(* ===== verification/RtkClient.v ===== *)
(** * The rtk client ([packages/rtk/src/client.ts])

    [RtkClient] keeps one server process alive and exchanges one request at a
    time with it: a bounded queue, a timer for each request, a breaker with
    probes behind a bounded number of restarts.  The class is a state machine
    here.  One event is one turn of the event loop: a call, a timer, a chunk of
    stdout, the exit of a child; the microtasks it schedules (the continuation
    of the handshake, [drainQueue]) run before the next one.  Children are
    named by the number of the spawn.  [cl_log] is what can be observed:
    requests, frames in both directions, signals and settled promises.

    The ids of requests, the clock, the failures of [spawn] and [write] and
    every byte a child prints come from outside and are arbitrary.  A pending
    request always has its timer, so the timer is not kept besides; stderr is
    diagnostics only and is left out. *)

From stdpp Require Import base tactics list numbers option sets strings relations.
From S2P Require Import Prelude JsString JsRegex Json Paging Codec Jsonl Ansi CLine Budget StratBasic OMap Classify Pipeline Chat Objects Cas RtkEngine RtkWire.

(** ** Data *)

Definition RESTART_BACKOFF_MS : Z := 250.
Definition LATE_REPLY_RING : nat := 64.
Definition MAX_PENDING : nat := 32.
Definition MAX_QUEUED_BYTES : Z := 8 * 1024 * 1024.

Inductive PendingFailure : Type := FTimeout | FCrash | FProtocol (message : jstr) | FUnready | FOverloaded.
(** What the promise of a request is rejected with. *)
Inductive Rejection : Type :=
| Failure (f : PendingFailure)
| RtkServerError (error : ProtocolError)
| PlainError (message : jstr).
Definition Settlement : Type := OpResult + Rejection.

(** [pd_proc] and [pd_bytes] are variables of the closures. *)
Record PendingRequest := mkPending { pd_op : RtkOp; pd_bytes : Z; pd_proc : nat }.
Record Job := mkJob { jb_id : jstr; jb_frame : jstr; jb_deadline : Z; jb_proc : nat }.

(** Who waits for [spawnAndGreet], and whether the child is being terminated. *)
Inductive Origin : Type := FromCreate | FromRestart | FromProbe.
#[export] Instance Origin_dec : EqDecision Origin.
Proof. solve_decision. Defined.
Record Spawn := mkSpawn { sp_proc : nat; sp_terminating : bool; sp_origin : Origin }.

Inductive Signal : Type := SIGTERM | SIGKILL.
Inductive Effect : Type :=
| Requested (id : jstr) (op : RtkOp)
| Sent (proc : nat) (frame : jstr)
| Received (line : jstr)
| Settled (id : jstr) (s : Settlement)
| Spawned (proc : nat)
| Killed (proc : nat) (signal : Signal).

(** [cl_restartTimer] is the delay of an armed timer; [cl_hello] is the state of
    the deferred of the current child: pending, or what it was settled with. *)
Record Client := mkClient {
  cl_proc : option nat;
  cl_ready : bool;
  cl_helloPid : option Z;
  cl_shuttingDown : bool;
  cl_spawn : option Spawn;
  cl_breakerOpen : bool;
  cl_restartAttempt : Z;
  cl_restartTimer : option Z;
  cl_probeTimer : bool;
  cl_protocolStreak : Z;
  cl_lateReplyIds : list jstr;
  cl_pending : list (jstr * PendingRequest);
  cl_queuedBytes : Z;
  cl_queue : list Job;
  cl_inFlightId : option jstr;
  cl_stalledTimer : option (nat * jstr);
  cl_spawns : nat;
  cl_recoveries : Z;
  cl_helloDone : bool;
  cl_hello : option (option Z);
  cl_recon : recon;
  cl_log : list Effect }.
(** ** Concrete ends *)

Definition demo_client : Client := run 5 1024 (λ _ _, false) true [EvStdout 1 demo_hello 0].
Definition demo_server : Bin := mkBin (startServer (js "/d") 7 empty_rtk) reset.
Definition demo_params : RtkParams := mkParams (js "bash") (js "text") None (Some 512) (js "s1").
Lemma demo_sha_ok content : test HASH_RE (demo_sha content) = true ∧ units_ok (demo_sha content).
Proof. split; [vm_compute; reflexivity|unfold demo_sha; lit_ok]. Qed.
Lemma demo_at_rest : at_rest 1024 demo_client 1.
Proof.
  assert (cl_recon demo_client = reset) as E by (vm_compute; reflexivity).
  constructor; try (vm_compute; reflexivity); [split_and!; vm_compute; reflexivity|]. rewrite E. split; [done|by apply reset_buffering].
Qed.
Definition demo_frame : jstr := encodeFrame (json_of_request (js "r1") OpCompress (compress_params 512 demo_output)).

Lemma rtk_compress_round_trip_witness :
  Sent 1 demo_frame ∈ cl_log (apply_event 5 1024 (λ _ _, false) demo_client (EvRequest OpCompress (compress_params 512 demo_output) (js "r1") 40 0))
  ∧ ∃ st r, RtkEngine.compress demo_sha (js "/d") 100 (sv_engine (bn_server demo_server)) demo_params (js "u") = (st, Ok r).
Proof.
  destruct (rtk_compress_round_trip demo_sha (js "/d") 100 (λ _, js "u") (λ n, n) (λ _ _, []) 5 1024 (λ _ _, false) demo_client 1 demo_server demo_output 512
    demo_params (js "r1") 40 0 [demo_frame]) as (H1 & r & H2 & _).
  - exact demo_sha_ok.
  - lia.
  - exact demo_at_rest.
  - reflexivity.
  - reflexivity.
  - vm_compute. reflexivity.
  - apply json_okb_ok. vm_compute. reflexivity.
  - discriminate.
  - lit_ok.
  - lia.
  - apply Z.leb_le. vm_compute. reflexivity.
  - reflexivity.
  - cbn [concat]. apply app_nil_r.
  - vm_compute. reflexivity.
  - split; [exact H1|]. eexists; eexists; exact H2.
Defined.

(** An output that is not compressed comes back sanitized, not as it went in:
    here without its color codes. *)
Definition colored : jstr := 27 :: js "[31mred".
Example passthrough_sanitized :
  let r := snd (RtkEngine.compress demo_sha (js "/d") 100 (mkState empty_rtk createPipelineStats) (mkParams (js "bash") colored None (Some 512) (js "s1")) (js "u")) in
  match r with Ok r => cr_status r = StUnchanged ∧ cr_compressed r = false ∧ cr_output r = js "red" | Throw _ => False end.
Proof. vm_compute. auto. Qed.
(* ===== verification/Enhance.v ===== *)
(** * Background summaries ([packages/headroomd/src/enhancement.ts])

    [EnhancementManager] runs optional summary requests beside the engine: a
    queue of jobs, at most two provider calls at a time, one active job per
    session, and a lifetime token budget per session that is reserved before a
    job is visible and reconciled when the provider call has settled.

    The class is a state machine.  Its methods and the parts of [run] between
    two [await]s are functions on the state [Manager]; [apply_event] is one turn
    of the event loop and [enh_step] any sequence of turns.  A [Pending] or
    [Session] object is named by its key in the map that holds it, so the
    aliases the code keeps are keys here.  A provider's [summarize] returns a
    promise, which settles at most once, at any time or never; the timer and
    the abort signal win or lose the race against it in either order.  Waiters
    of [awaitIdle] are not kept: they are resolved exactly when [em_pending] is
    empty. *)

From stdpp Require Import base tactics list numbers option sets strings relations.
From S2P Require Import Prelude JsString Json Codec CLine OMap Chat Nodes Tokens.

(** ** Data *)

(** Single quotes stand for double quotes in the literal. *)
Definition dquoted (s : jstr) : jstr := map (λ c, if c =? 39 then 34 else c) s.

_ _ _ _

▶ INSTRUCTIONS TO FOLLOW: Please give back exactly the lines of the listing above that run from the one containing "(** [pd_proc] and" through the one containing "cl_breakerOpen : bool;", and only those.

▶ RESULT:
(** [pd_proc] and [pd_bytes] are variables of the closures. *)
Record PendingRequest := mkPending { pd_op : RtkOp; pd_bytes : Z; pd_proc : nat }.
Record Job := mkJob { jb_id : jstr; jb_frame : jstr; jb_deadline : Z; jb_proc : nat }.

(** Who waits for [spawnAndGreet], and whether the child is being terminated. *)
Inductive Origin : Type := FromCreate | FromRestart | FromProbe.
#[export] Instance Origin_dec : EqDecision Origin.
Proof. solve_decision. Defined.
Record Spawn := mkSpawn { sp_proc : nat; sp_terminating : bool; sp_origin : Origin }.

Inductive Signal : Type := SIGTERM | SIGKILL.
Inductive Effect : Type :=
| Requested (id : jstr) (op : RtkOp)
| Sent (proc : nat) (frame : jstr)
| Received (line : jstr)
| Settled (id : jstr) (s : Settlement)
| Spawned (proc : nat)
| Killed (proc : nat) (signal : Signal).

(** [cl_restartTimer] is the delay of an armed timer; [cl_hello] is the state of
    the deferred of the current child: pending, or what it was settled with. *)
Record Client := mkClient {
  cl_proc : option nat;
  cl_ready : bool;
  cl_helloPid : option Z;
  cl_shuttingDown : bool;
  cl_spawn : option Spawn;
  cl_breakerOpen : bool;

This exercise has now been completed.